I have to admit it's not exactly unexpected, though I didn't know this was that prevalent. You'd think Apple would notice all the apps being downloaded from the same IP addresses. I imagine they noticed but didn't really care since the apps were free and in the end the added real sales might have added a bit of profit, and maybe the excitement of these "popular" apps added some device sales.
The real victims of course are all the little developers who never had a chance to compete. My recent app Codewords 2 HD has had 2100 downloads and $54 in in app purchases, all from no advertising and mostly from searches (Codeword puzzles are popular in the UK). I guess if I ponied up $15,000 or whatever the bot herders charge I could be famous and be in a commercial or something.
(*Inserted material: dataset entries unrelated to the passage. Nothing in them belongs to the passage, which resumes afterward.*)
(** An [emit] in which no handler of the topic calls the emitter or
    throws: the members of the set are called in order. *)
Lemma deliver_inert evt payload fuel i (st : state Payload) :
  let d := default [] (handlers st !! evt) in
  (forall c, c ∈ members (drop i d) -> body c payload = []) ->
  (length d - i < fuel)%nat ->
  deliver body fuel evt i payload st =
    Some (State (handlers st)
            (delivered st ++ ((fun c => (c, payload)) <$> members (drop i d))),
          Returned).
Proof.
  revert i st. induction fuel as [|fuel IH]; intros i st d Hinert Hfuel; [lia|].
  cbn [deliver]. fold d.
  destruct (d !! i) as [[c|]|] eqn:Hi.
  - pose proof (lookup_lt_Some _ _ _ Hi) as Hlt.
    rewrite (drop_S _ _ _ Hi) in Hinert |- *.
    rewrite (Hinert c) by (unfold members; simpl; by left).
    cbn [run]. rewrite IH.
    + unfold members; simpl. by rewrite <-app_assoc.
    + intros k Hk. apply Hinert. unfold members in *; simpl. by right.
    + simpl. fold d. lia.
  - pose proof (lookup_lt_Some _ _ _ Hi) as Hlt.
    rewrite (drop_S _ _ _ Hi) in Hinert |- *.
    rewrite IH; [done| |fold d; lia].
    intros k Hk. by apply Hinert.
  - apply lookup_ge_None in Hi. rewrite drop_ge by lia.
    destruct st. simpl. by rewrite app_nil_r.
Qed.
End Bus.

Section BusQuiet.
Context {Payload : Type}.
Import Emitter.
Variable body : nat -> Payload -> list call.

Lemma run_delivered (cs : list call) (st : state Payload) :
  delivered (run cs st).1 = delivered st.
Proof.
  revert st. induction cs as [|[e c|e c|] cs IH]; intros st; simpl; [done| | |done].
  - by rewrite IH.
  - rewrite IH. unfold off. by destruct (handlers st !! e).
Qed.

Lemma handled_delivered (payload : Payload) (cs : list nat)
    (st : state Payload) :
  delivered (handled body payload cs st)
  = delivered st ++ ((fun c => (c, payload)) <$> cs).
Proof.
  revert st. induction cs as [|c cs IH]; intros st; simpl.
  - by rewrite app_nil_r.
  - unfold handled in *. simpl. rewrite IH, run_delivered. simpl.
    by rewrite <- app_assoc.
Qed.

Lemma set_delete_absent (c : nat) (d : SetData) :
  Some c ∉ d -> set_delete c d = d.
Proof.
  intros Hc. unfold set_delete. induction d as [|e d IH]; [done|].
  apply not_elem_of_cons in Hc as [Hne Hc]. rewrite fmap_cons, IH by done.
  by rewrite bool_decide_eq_false_2 by congruence.
Qed.

(** Harmless calls return and leave the part of the set that is still
    to be iterated as it is. *)
Lemma calls_harmless_keep (evt : string) (i : nat) (cs : list call)
    (st : state Payload) :
  calls_harmless evt i cs st = true ->
  (run cs st).2 = Returned /\
  drop (S i) (default [] (handlers (run cs st).1 !! evt))
  = drop (S i) (default [] (handlers st !! evt)) /\
  length (default [] (handlers (run cs st).1 !! evt))
  = length (default [] (handlers st !! evt)).
Proof.
  revert st. induction cs as [|[e c|e c|] cs IH]; intros st Hq;
    cbn [calls_harmless run] in *; [done| | |done].
  - apply andb_prop in Hq as [Hc Hq].
    destruct (IH _ Hq) as (-> & -> & ->).
    split; [done|].
    assert (E : default [] (handlers (on e c st) !! evt)
                = default [] (handlers st !! evt)).
    { unfold on; simpl. apply orb_prop in Hc as [Hc|Hc].
      - apply bool_decide_eq_true in Hc. by rewrite lookup_insert_ne.
      - apply bool_decide_eq_true in Hc.
        destruct (decide (e = evt)) as [->|Hne];
          [|by rewrite lookup_insert_ne].
        rewrite lookup_insert_eq. simpl. unfold registered in Hc.
        apply elem_of_members in Hc. unfold set_add.
        by rewrite bool_decide_eq_true_2. }
    by rewrite E.
  - apply andb_prop in Hq as [Hc Hq].
    destruct (IH _ Hq) as (-> & -> & ->).
    split; [done|].
    unfold off. destruct (handlers st !! e) as [d|] eqn:Hd; [|done]. simpl.
    destruct (decide (e = evt)) as [->|Hne].
    + unfold SetData in *. rewrite lookup_insert_eq, Hd. simpl.
      apply orb_prop in Hc as [Hc|Hc];
        apply bool_decide_eq_true in Hc; [done|].
      rewrite Hd in Hc. simpl in Hc.
      split; [|unfold set_delete; by rewrite length_fmap].
      unfold set_delete. rewrite <- fmap_drop.
      by apply set_delete_absent.
    + by rewrite lookup_insert_ne.
Qed.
I doubt it would be worth it for this type of narrow interest application. But it does make me wonder that I would ever have the chance to get a hit, assuming the app was broadly appealing, since there is no way I'd ever do this. I can see the appeal though if you are a big publisher and have pressure to have hit after hit and can afford to drop a few big bills.
I think Apple ignoring the obvious fake downloads pisses me off more than the people who actually took advantage. A five minute script and a little database table and voila, lots of banned developers. Of course given that they are likely the bigger players that can afford (and feel compelled to take advantage) this it wouldn't help the App Store much so ignoring it is good business. Yet it feels hollow to think that only the rich publishers can game the market and get the coveted top 10 rankings.
Sure, lots of people probably don't do this, but now that people are talking, you start to think everyone is in on it but you, and that makes us little developers feel even smaller. When I worked for the game company there was a commercial company that provided a product to cheat in the game which everyone knew about, even though the actual numbers of cheaters were small, the perception was that everyone was cheating but you and every time you died in the game it was because of cheating. This then made people quit the game due to the cheating which was actual fairly minimal (and given my clever anti-cheat about to vanish entirely). A self fulfilling fear.
I always wished Apple would create a top ten of the day which was randomly chosen from apps with small but consistent downloads, as a way to help out the little developers so everyone gets a taste of big downloads but I can see it doesn't really do much for Apple so it's not likely.
Bots for bucks. What is the world coming to.